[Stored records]
.....
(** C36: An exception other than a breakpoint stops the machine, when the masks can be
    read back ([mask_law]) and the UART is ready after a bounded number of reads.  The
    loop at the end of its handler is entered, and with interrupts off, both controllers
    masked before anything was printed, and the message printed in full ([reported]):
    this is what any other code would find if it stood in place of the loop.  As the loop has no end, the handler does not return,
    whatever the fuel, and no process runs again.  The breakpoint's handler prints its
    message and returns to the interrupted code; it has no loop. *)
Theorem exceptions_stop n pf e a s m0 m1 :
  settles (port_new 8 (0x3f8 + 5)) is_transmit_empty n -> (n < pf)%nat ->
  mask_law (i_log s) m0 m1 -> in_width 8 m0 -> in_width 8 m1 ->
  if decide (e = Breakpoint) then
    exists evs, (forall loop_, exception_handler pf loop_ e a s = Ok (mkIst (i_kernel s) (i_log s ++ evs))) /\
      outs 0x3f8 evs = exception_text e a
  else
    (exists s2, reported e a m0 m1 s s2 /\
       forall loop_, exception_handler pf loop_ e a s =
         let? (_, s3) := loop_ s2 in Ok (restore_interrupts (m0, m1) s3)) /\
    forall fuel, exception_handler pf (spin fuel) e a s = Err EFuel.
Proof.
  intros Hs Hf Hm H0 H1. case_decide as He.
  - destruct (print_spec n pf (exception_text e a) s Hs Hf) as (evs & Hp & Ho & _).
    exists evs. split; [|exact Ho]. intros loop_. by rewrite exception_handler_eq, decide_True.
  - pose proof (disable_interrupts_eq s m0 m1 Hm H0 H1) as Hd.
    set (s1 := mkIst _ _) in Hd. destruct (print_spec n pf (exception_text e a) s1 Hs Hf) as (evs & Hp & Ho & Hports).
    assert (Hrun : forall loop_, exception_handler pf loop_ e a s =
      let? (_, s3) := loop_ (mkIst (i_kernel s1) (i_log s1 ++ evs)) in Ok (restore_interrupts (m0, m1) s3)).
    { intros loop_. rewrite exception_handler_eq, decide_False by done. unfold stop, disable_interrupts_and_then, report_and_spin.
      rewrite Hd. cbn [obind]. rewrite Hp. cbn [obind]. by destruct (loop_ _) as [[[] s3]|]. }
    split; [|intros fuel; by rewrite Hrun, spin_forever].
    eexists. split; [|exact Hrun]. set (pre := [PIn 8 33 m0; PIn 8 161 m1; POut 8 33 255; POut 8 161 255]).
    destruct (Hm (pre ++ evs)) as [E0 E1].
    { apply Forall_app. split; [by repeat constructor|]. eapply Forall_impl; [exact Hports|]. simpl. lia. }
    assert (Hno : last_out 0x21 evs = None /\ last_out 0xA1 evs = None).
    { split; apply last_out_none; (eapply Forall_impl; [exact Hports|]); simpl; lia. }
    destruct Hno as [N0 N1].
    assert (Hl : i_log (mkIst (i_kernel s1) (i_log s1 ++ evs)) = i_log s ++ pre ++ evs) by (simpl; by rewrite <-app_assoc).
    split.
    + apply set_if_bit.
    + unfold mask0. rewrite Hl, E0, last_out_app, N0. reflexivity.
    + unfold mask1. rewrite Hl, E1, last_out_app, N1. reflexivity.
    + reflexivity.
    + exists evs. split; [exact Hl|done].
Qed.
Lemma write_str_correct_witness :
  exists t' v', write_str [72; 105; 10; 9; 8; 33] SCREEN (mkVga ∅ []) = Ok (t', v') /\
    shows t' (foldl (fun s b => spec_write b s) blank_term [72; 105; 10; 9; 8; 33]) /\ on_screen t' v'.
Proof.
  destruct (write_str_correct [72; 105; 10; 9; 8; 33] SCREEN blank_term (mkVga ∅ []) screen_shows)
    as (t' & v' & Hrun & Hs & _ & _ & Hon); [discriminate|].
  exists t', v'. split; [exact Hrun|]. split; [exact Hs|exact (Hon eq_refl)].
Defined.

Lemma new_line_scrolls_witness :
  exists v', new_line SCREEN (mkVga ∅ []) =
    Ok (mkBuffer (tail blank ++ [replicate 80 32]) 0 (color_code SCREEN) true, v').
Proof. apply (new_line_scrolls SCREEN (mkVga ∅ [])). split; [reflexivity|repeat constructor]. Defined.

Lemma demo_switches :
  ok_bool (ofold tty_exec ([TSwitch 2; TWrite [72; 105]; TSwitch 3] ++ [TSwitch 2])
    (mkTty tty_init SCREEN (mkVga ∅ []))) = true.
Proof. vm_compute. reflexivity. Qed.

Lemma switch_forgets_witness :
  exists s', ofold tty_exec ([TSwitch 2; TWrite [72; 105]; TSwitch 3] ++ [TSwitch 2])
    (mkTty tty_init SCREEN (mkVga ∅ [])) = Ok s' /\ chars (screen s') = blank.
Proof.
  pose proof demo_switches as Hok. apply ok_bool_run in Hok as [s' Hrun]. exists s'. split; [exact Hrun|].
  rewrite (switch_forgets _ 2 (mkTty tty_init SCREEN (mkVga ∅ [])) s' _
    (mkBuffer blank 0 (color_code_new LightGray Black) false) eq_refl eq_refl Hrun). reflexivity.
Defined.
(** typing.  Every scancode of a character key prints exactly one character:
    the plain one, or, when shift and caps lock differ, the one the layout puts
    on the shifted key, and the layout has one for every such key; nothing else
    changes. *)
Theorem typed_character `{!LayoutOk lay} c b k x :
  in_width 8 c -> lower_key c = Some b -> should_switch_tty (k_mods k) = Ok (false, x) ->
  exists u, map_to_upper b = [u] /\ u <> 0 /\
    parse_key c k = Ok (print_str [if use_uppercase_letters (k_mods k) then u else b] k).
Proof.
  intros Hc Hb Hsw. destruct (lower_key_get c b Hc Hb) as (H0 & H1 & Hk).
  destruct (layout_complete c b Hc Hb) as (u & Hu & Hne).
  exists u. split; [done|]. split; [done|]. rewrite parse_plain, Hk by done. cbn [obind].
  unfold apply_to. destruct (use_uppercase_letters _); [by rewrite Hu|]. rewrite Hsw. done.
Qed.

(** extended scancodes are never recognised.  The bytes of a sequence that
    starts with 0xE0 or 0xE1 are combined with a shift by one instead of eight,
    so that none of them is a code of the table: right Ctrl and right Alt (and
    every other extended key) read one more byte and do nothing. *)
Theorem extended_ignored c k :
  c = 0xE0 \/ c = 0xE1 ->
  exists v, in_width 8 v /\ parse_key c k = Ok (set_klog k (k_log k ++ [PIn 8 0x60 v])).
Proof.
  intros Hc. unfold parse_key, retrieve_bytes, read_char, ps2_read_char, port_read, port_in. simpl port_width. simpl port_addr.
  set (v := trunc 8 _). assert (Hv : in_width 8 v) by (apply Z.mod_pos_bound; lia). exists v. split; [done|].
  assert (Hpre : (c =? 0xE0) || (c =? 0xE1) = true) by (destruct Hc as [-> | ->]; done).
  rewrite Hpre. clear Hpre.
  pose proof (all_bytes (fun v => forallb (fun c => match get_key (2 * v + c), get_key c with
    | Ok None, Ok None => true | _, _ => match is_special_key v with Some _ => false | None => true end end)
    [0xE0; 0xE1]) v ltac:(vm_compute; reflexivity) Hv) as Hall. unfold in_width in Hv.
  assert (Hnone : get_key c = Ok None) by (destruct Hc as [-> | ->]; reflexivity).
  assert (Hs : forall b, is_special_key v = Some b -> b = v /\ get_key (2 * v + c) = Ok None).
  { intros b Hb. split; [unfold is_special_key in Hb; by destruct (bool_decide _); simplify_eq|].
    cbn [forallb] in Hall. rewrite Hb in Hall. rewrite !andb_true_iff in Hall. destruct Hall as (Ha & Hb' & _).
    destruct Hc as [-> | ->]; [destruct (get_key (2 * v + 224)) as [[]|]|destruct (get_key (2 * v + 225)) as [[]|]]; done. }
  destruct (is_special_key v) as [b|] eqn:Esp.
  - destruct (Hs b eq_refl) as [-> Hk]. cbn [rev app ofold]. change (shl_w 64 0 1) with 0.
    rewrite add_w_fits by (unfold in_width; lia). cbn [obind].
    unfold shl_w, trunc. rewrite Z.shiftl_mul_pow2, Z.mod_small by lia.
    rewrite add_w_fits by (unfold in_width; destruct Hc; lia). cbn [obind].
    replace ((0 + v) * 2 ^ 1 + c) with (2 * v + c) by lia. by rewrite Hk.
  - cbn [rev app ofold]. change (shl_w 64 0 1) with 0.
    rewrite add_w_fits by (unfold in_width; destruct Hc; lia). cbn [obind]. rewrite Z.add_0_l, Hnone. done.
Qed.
.....
● Task item
In the data above, find the line that contains "every other extended" and the line that contains "set (v := trunc". Repeat exactly those lines and every line between them, and only those.

● Answer to the exercise
    every other extended key) read one more byte and do nothing. *)
Theorem extended_ignored c k :
  c = 0xE0 \/ c = 0xE1 ->
  exists v, in_width 8 v /\ parse_key c k = Ok (set_klog k (k_log k ++ [PIn 8 0x60 v])).
Proof.
  intros Hc. unfold parse_key, retrieve_bytes, read_char, ps2_read_char, port_read, port_in. simpl port_width. simpl port_addr.
  set (v := trunc 8 _). assert (Hv : in_width 8 v) by (apply Z.mod_pos_bound; lia). exists v. split; [done|].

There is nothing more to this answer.